Procedurally, it would be desirable to initiate a broad international debate in order to shape international standards involving as many States as possible, including in particular those States that are currently active in germline editing research, such as China, Russia, the US and the UK. Adherence to such standards would be key to building public trust in the new technology, legitimising its use and gaining a positive international reputation in the field.Footnote 198
The international debate should include not only States but also scientists, NGOs, specialised international organisations, industry and persons carrying genetic diseases. This could be done under the auspices of UNESCO, the WHO or through an ad hoc conference. The conference could draft a binding treaty or a soft law declaration setting out internationally agreed standards applicable to genome editing and paving the way to a future binding instrument. Given the complex scientific character of the object of regulation, such a treaty could be drafted by an ILO-style tripartite conference, including States, scientists and affected individuals.
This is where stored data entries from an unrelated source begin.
(** * gatsby-typegen-remark: the Markdown field resolvers and their caches

    A shallow embedding of [packages/gatsby-typegen-remark/src/gatsby-node.js].

    The file has three layers:
    - the pure bodies of the field resolvers ([excerpt], [headings],
      [timeToRead]) over unist syntax trees and strings;
    - a small promise machine (promise cells, reactions, a job queue) in which
      [getAST], [getHeadings], [getHTML] and the resolvers are written in a
      state monad, one primitive per source construct;
    - invariants of the machine over every interleaving of host calls,
      plugin settlements and queued callbacks.

    Libraries the source only calls ([remark], [mdast-util-to-hast],
    [hast-util-to-html], [sanitize-html], [lodash.words]) are an interface,
    class [Libraries]; the plugins are data of the host configuration. *)

From Stdlib Require Import ZArith Lia Ascii String.
From stdpp Require Import base option list gmap strings.

#[local] Set Warnings "-register-all".
#[local] Open Scope string_scope.
#[local] Open Scope nat_scope.
#[local] Open Scope list_scope.
#[local] Open Scope stdpp_scope.

(** ** Syntax trees

    A unist node as remark produces it: a type tag, an optional [value]
    (text, code, html nodes), an optional [depth] (headings) and children. *)

Inductive tree : Type :=
  Node (type : string) (value : option string) (depth : option Z)
       (children : list tree).

Definition tree_type (t : tree) : string := let 'Node ty _ _ _ := t in ty.
Definition tree_value (t : tree) : option string := let 'Node _ v _ _ := t in v.
Definition tree_depth (t : tree) : option Z := let 'Node _ _ d _ := t in d.
Definition tree_children (t : tree) : list tree := let 'Node _ _ _ cs := t in cs.

(** [select(tree, `type`)] of unist-util-select with a bare type selector and
    the traversal of [visit(tree, `type`, visitor)] of unist-util-visit: the
    nodes of that type, parents before children, siblings left to right.
    The visitors of this file never return [false], so [visit] never stops
    early. *)

Fixpoint select (t : tree) (ty : string) : list tree :=
  match t with
  | Node ty' _ _ cs =>
      let below := flat_map (λ c, select c ty) cs in
      if decide (ty' = ty) then t :: below else below
  end.

Definition visit {A} (t : tree) (ty : string) (visitor : tree → A) : list A :=
  visitor <$> select t ty.

(** ** Records of the content graph *)

Record heading := Heading { h_value : option string; h_depth : option Z }.

Abbreviation pid := nat (only parsing).   (* a promise *)
Abbreviation ref := nat (only parsing).   (* a markdownNode object *)
Abbreviation aref := nat (only parsing).  (* a syntax tree object *)

Record mnode := MNode {
  node_id : string;
  node_type : string;
  node_src : string;
  node_ast : option aref;
  node_html : option string;
  node_headings : option (list heading);
}.

(** ** Plugins

    [require(plugin.resolve)] yields a module that may carry a
    [mutateSource] function and may itself be a function (the annotation
    capability).  A call does its synchronous part at once ([_now]) and
    returns a promise; when that promise is fulfilled the rest of its work
    ([_later]) has been done.  Whether and when it is fulfilled or rejected
    is up to the plugin. *)

Record mutator := Mutator {
  mut_now : string → string;
  mut_later : string → string;
}.

Record annotator := Annotator {
  ann_now : tree → tree;
  ann_later : tree → tree;
}.

Record plugin := Plugin {
  mutateSource : option mutator;
  annotate : option annotator;
}.

(** ** Promises *)

Inductive value :=
| VUndefined
| VNode (r : ref)
| VString (s : string)
| VInt (z : Z)
| VHeadings (hs : list heading).

Inductive pstate := Pending | Fulfilled (v : value) | Rejected.

(** The callbacks the source passes to [.then] (and the continuation of the
    one [await]), with the variables each closes over. *)
Inductive kont :=
| KParse (i : nat) (r : ref) (p : pid)        (* line 73 *)
| KFinish (r : ref) (t : aref) (p : pid)      (* line 122 *)
| KSetHeadings (r : ref) (q : pid)            (* lines 137-143 *)
| KRender (q : pid)                           (* line 153 *)
| KHtmlField (d : pid)                        (* line 199 *)
| KExcerpt (pruneLength : Z) (d : pid)        (* line 214 *)
| KHeadingsField (depth : option Z) (d : pid) (* line 229 *)
| KTimeToRead (d : pid).                      (* line 241 *)

Inductive reaction :=
| RThen (k : kont)
| RAll (a : pid).

(** What a plugin's pending promise still has to do to the shared objects. *)
Inductive effect :=
| OnSource (r : ref) (f : string → string)
| OnTree (t : aref) (f : tree → tree).

Inductive origin :=
| Executor                       (* [new Promise(executor)] *)
| AsyncFn                        (* the promise of an [async function] call *)
| Derived                        (* the promise [.then] returns *)
| Resolved                       (* [Promise.resolve()] *)
| External (eff : effect)        (* returned by a plugin *)
| AllOf (elems waiting : list pid). (* [Promise.all(elems)] *)

Record promise := Promise {
  p_state : pstate;
  p_reactions : list reaction;
  p_origin : origin;
}.

Inductive job :=
| JThen (k : kont) (o : option value)   (* run a callback; [None]: rejected *)
| JAll (a e : pid) (ok : bool).         (* tell [a] that its element [e] settled *)

(** ** The state of the process *)

Inductive event :=
| EStart (p : pid) (id : string)
| EMutate (p : pid) (k : nat) (e : pid)
| EParse (p : pid) (src : string) (t : aref)
| EAnnotate (p : pid) (k : nat) (e : pid)
| EResolve (p : pid)
| EFulfilled (e : pid)
| ERejected (e : pid).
The conference could also draft a model law on genome editing to help guide the regulatory approaches of States with respect to the new technology given that domestic law and its effectiveness are the main safeguard for the lawful and ethical use of genome editing. Such a model law should set out a minimum threshold of protection for the embryo, acknowledging its human dignity and drawing inspiration from the key relevant human rights, such as the right to health, the right to benefit from science, the principle of no harm and/or the principle of the best interest of the future child. It is unlikely that an agreement could be reached on whether the integrity of the embryo ought to be protected, given the very different approaches in this respect in the context of abortion. Due to the sensitive cultural, social, religious and ethical issues involved in protecting the embryo, any international instrument on genome editing should leave States sufficient latitude to address this themselves. This could be achieved by setting out minimum international standards that should apply to genome editing and the protection of embryos based on the broadly accepted general principles of human dignity and equality, while allowing States to provide higher standards of protection and to flesh out the specific implications of these principles. Alternatively, the future instrument could set out stricter and more detailed standards but allow States to derogate from them based on cultural, religious or moral grounds. It is to be hoped that such an instrument would combine an approach based on human dignity and rights with a global public goods or common heritage regime to promote solidarity and equitable access, as well as with relevant principles inspired by environmental law in order to ensure the safety of the new technology.